ASSIGNED TASK = Below are the records; locate each line with the word "split" and copy it.

RECORDS PROVIDED Block Start

(** A complete ad-hoc rule (address, item selector and title selector all
    filled in) takes precedence: the chosen site plays no part.  An
    incomplete one is ignored altogether, name, link, summary and base boxes
    included: the chosen site is exported and nothing is registered. *)
Theorem handler_adhoc_precedence st model_type model_name site_name other_site
    custom_site_name custom_site_url custom_item_selector
    custom_title_selector custom_link_selector custom_summary_selector
    custom_base_url :
  (filled custom_site_url && filled custom_item_selector
     && filled custom_title_selector = true ->
   generate_custom_site_report st model_type model_name site_name
     custom_site_name custom_site_url custom_item_selector
     custom_title_selector custom_link_selector custom_summary_selector
     custom_base_url
   = generate_custom_site_report st model_type model_name other_site
       custom_site_name custom_site_url custom_item_selector
       custom_title_selector custom_link_selector custom_summary_selector
       custom_base_url)
  /\ (filled custom_site_url && filled custom_item_selector
        && filled custom_title_selector = false ->
      forall report_generator,
        build_report_generator model_type model_name = Ok report_generator ->
        filled site_name = true ->
        generate_custom_site_report st model_type model_name site_name
          custom_site_name custom_site_url custom_item_selector
          custom_title_selector custom_link_selector custom_summary_selector
          custom_base_url
        = export_and_report report_generator st (or_empty site_name)
        /\ (generate_custom_site_report st model_type model_name site_name
              custom_site_name custom_site_url custom_item_selector
              custom_title_selector custom_link_selector
              custom_summary_selector custom_base_url).2.(site_configs)
           = st.(site_configs)).
Proof.
  unfold generate_custom_site_report. split.
  - intros ->. reflexivity.
  - intros -> g -> ->. simpl. split; [reflexivity|].
    apply NameFacts.export_and_report_registry.
Qed.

RECORDS PROVIDED Block End

EXERCISE RESPONSE =
  unfold generate_custom_site_report. split.
  - intros -> g -> ->. simpl. split; [reflexivity|].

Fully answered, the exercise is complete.